What is required -
Which lines of the entries hold the string "rewrite"? Copy each one.

===== Information =====

(* ===== verification/Wal.v ===== *)
(** * The write-ahead log ([wal.rs])

    One JSON line per record in an append-only file.  The file is modelled by its
    bytes and by how many of them an [fsync] has made durable: a crash leaves any
    prefix that has at least those.  [serde_json] is a library: its printer and
    parsers are parameters, and what the code relies on is [serde_law].  Reads,
    writes and renames of files do not fail; [rewrite] replaces the file at once
    (a temporary file, synced and renamed), so that a crash during it is a crash
    before or after it. *)

From S2P Require Import Prelude.

(** ** Text: [str::from_utf8], [char::is_whitespace], [BufRead::lines] *)

Module Text.

Open Scope N_scope.

Definition within (lo hi b : N) : bool := (lo <=? b) && (b <=? hi).
Definition cont (b : N) : bool := within 128 191 b.
Definition low6 (b : N) : N := b mod 64.

(** The characters of valid UTF-8. *)
Fixpoint chars (l : list N) : option (list N) :=
  match l with
  | [] => Some []
  | b :: l1 =>
      if b <? 128 then cons b <$> chars l1
      else
        match l1 with
        | [] => None
        | c1 :: l2 =>
            if within 194 223 b
            then if cont c1 then cons (b mod 32 * 64 + low6 c1) <$> chars l2 else None
            else
              match l2 with
              | [] => None
              | c2 :: l3 =>
                  if within 224 239 b
                  then
                    if (if b =? 224 then within 160 191 c1 else if b =? 237 then within 128 159 c1 else cont c1) && cont c2
                    then cons (b mod 16 * 4096 + low6 c1 * 64 + low6 c2) <$> chars l3 else None
                  else
                    match l3 with
                    | [] => None
                    | c3 :: l4 =>
                        if within 240 244 b
                           && (if b =? 240 then within 144 191 c1 else if b =? 244 then within 128 143 c1 else cont c1)
                           && cont c2 && cont c3
                        then cons (b mod 8 * 262144 + low6 c1 * 4096 + low6 c2 * 64 + low6 c3) <$> chars l4 else None
                    end
              end
        end
  end.

Definition is_whitespace (c : N) : bool :=
  within 9 13 c || (c =? 32) || (c =? 133) || (c =? 160) || (c =? 5760) || within 8192 8202 c
  || (c =? 8232) || (c =? 8233) || (c =? 8239) || (c =? 8287) || (c =? 12288).

(** [trim().is_empty()] of a line that is a [String]. *)
Definition blank (l : list N) : bool :=
  match chars l with Some cs => forallb is_whitespace cs | None => false end.

(** The pieces between newlines; the last has none after it. *)
Fixpoint split_lines (l : list N) : list (list N) * list N :=
  match l with
  | [] => ([], [])
  | b :: l =>
      let '(ls, rest) := split_lines l in
      if b =? 10 then ([] :: ls, rest)
      else match ls with
           | [] => ([], b :: rest)
           | x :: ls => ((b :: x) :: ls, rest)
           end
  end.

(** A carriage return before the newline goes with it. *)
Definition strip_cr (l : list N) : list N :=
  match reverse l with 13 :: r => reverse r | _ => l end.

(** [lines()] collected: [None] when a line is not UTF-8. *)
Definition lines (l : list N) : option (list (list N)) :=
  let '(ls, rest) := split_lines l in
  let ls := (strip_cr <$> ls) ++ (match rest with [] => [] | _ => [rest] end) in
  if forallb (λ x, bool_decide (is_Some (chars x))) ls then Some ls else None.

End Text.

(** ** The log *)

Module Wal.
Import Text.

Open Scope N_scope.

Inductive WalError := Io | Decode | IndexRegression (last next : N) | Corrupt (line : nat).

Record WalRecord (T : Type) := mkRecord { term : N; index : N; command : T }.
Arguments mkRecord {T} term index command.
Arguments term {T} _.
Arguments index {T} _.
Arguments command {T} _.

(** A file: what was written, and how much of it is on disk for certain. *)
Record File := mkFile { data : list N; durable : nat }.
Definition write_all (f : File) (l : list N) : File := mkFile (data f ++ l) (durable f).
Definition sync_data (f : File) : File := mkFile (data f) (length (data f)).

Record Wal := mkWal { file : File; last_index : N; synced_index : N; records : N }.
#[export] Instance eta_Wal : Eta Wal := λ w, mkWal (file w) (last_index w) (synced_index w) (records w).

Section wal.
Context {T : Type}.
(** [serde_json::to_vec], [from_str::<IndexOnly>] and [from_str::<WalRecord<T>>]. *)
Context (to_vec : WalRecord T → list N) (parse_index : list N → option N) (parse_record : list N → option (WalRecord T)).

Abbreviation M := (SM Wal WalError).

(** [raw.iter().rposition(..)]. *)
Definition last_non_empty (raw : list (list N)) : option nat :=
  fst <$> head (List.filter (λ x : nat * list N, negb (blank (x.2))) (reverse (imap pair raw))).

(** The loop of [scan]; [n] counts lines and [out] is built in reverse. *)
Fixpoint scan_lines (last : option nat) (n : nat) (raw : list (list N)) (out : list (N * list N)) (torn : bool) :
    res WalError (list (N * list N) * bool) :=
  match raw with
  | [] => Ok (reverse out, torn)
  | line :: raw =>
      if blank line then scan_lines last (S n) raw out torn
      else
        match parse_index line with
        | Some i =>
            match out with
            | (prev, _) :: _ => if i <=? prev then Err (Corrupt (S n)) else scan_lines last (S n) raw ((i, line) :: out) torn
            | [] => scan_lines last (S n) raw ((i, line) :: out) torn
            end
        | None => if bool_decide (Some n = last) then scan_lines last (S n) raw out true else Err (Corrupt (S n))
        end
  end.

Definition scan (f : File) : res WalError (list (N * list N) * bool) :=
  raw ← ok_or (lines (data f)) Io;
  scan_lines (last_non_empty raw) 0 raw [] false.

Definition rewrite (keep : N → bool) : M N :=
  '(ls, _) ← sm_try (λ w, scan (file w));
  let kept := List.filter (λ x : N * list N, keep (x.1)) ls in
  let bytes := kept ≫= λ x, x.2 ++ [10] in
  n ← sm_reads records;
  sm_modify (λ w, mkWal (mkFile bytes (length bytes)) (last_index w) (last_index w) (N.of_nat (length kept))) ;;
  mret (n - N.of_nat (length kept)).

(** [Wal::open] of a file that is on disk. *)
Definition open (bytes : list N) : res WalError Wal :=
  let f := mkFile bytes (length bytes) in
  '(ls, torn) ← scan f;
  let i := match list.last ls with Some (i, _) => i | None => 0 end in
  let w := mkWal f i i (N.of_nat (length ls)) in
  if (torn : bool) then match rewrite (λ _, true) w with (w, Ok _) => Ok w | (_, Err e) => Err e | (_, Panic) => Panic end
  else Ok w.

Definition append_unsynced (r : WalRecord T) : M () :=
  l ← sm_reads last_index;
  if index r <=? l then sm_err (IndexRegression l (index r))
  else sm_modify (λ w, w <| file ::= λ f, write_all f (to_vec r ++ [10]) |> <| last_index := index r |> <| records ::= N.add 1 |>).

Definition sync : M () :=
  sm_modify (λ w, if synced_index w <? last_index w then w <| file ::= sync_data |> <| synced_index := last_index w |> else w).

Definition append (r : WalRecord T) : M () := append_unsynced r ;; sync.

Definition replay : M (list (WalRecord T)) :=
  '(ls, _) ← sm_try (λ w, scan (file w));
  sm_lift (foldr (λ (x : N * list N) acc, r ← ok_or (parse_record (x.2)) Decode; l ← acc; Ok (r :: l)) (Ok []) ls).

Definition raise_floor (i : N) : M () :=
  sm_modify (λ w, w <| last_index ::= N.max i |> <| synced_index ::= N.max i |>).

Definition compact_through (i : N) : M N := rewrite (λ j, i <? j).

Definition truncate_after (i : N) : M N :=
  n ← rewrite (λ j, j <=? i);
  sm_modify (λ w, w <| last_index := i |> <| synced_index := i |>) ;;
  mret n.

Definition reset (floor : N) : M () :=
  rewrite (λ _, false) ;;
  sm_modify (λ w, w <| last_index := floor |> <| synced_index := floor |>).

End wal.
End Wal.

=====

Completed exercise -
    writes and renames of files do not fail; [rewrite] replaces the file at once
Definition rewrite (keep : N → bool) : M N :=
  if (torn : bool) then match rewrite (λ _, true) w with (w, Ok _) => Ok w | (_, Err e) => Err e | (_, Panic) => Panic end
Definition compact_through (i : N) : M N := rewrite (λ j, i <? j).
  n ← rewrite (λ j, j <=? i);
  rewrite (λ _, false) ;;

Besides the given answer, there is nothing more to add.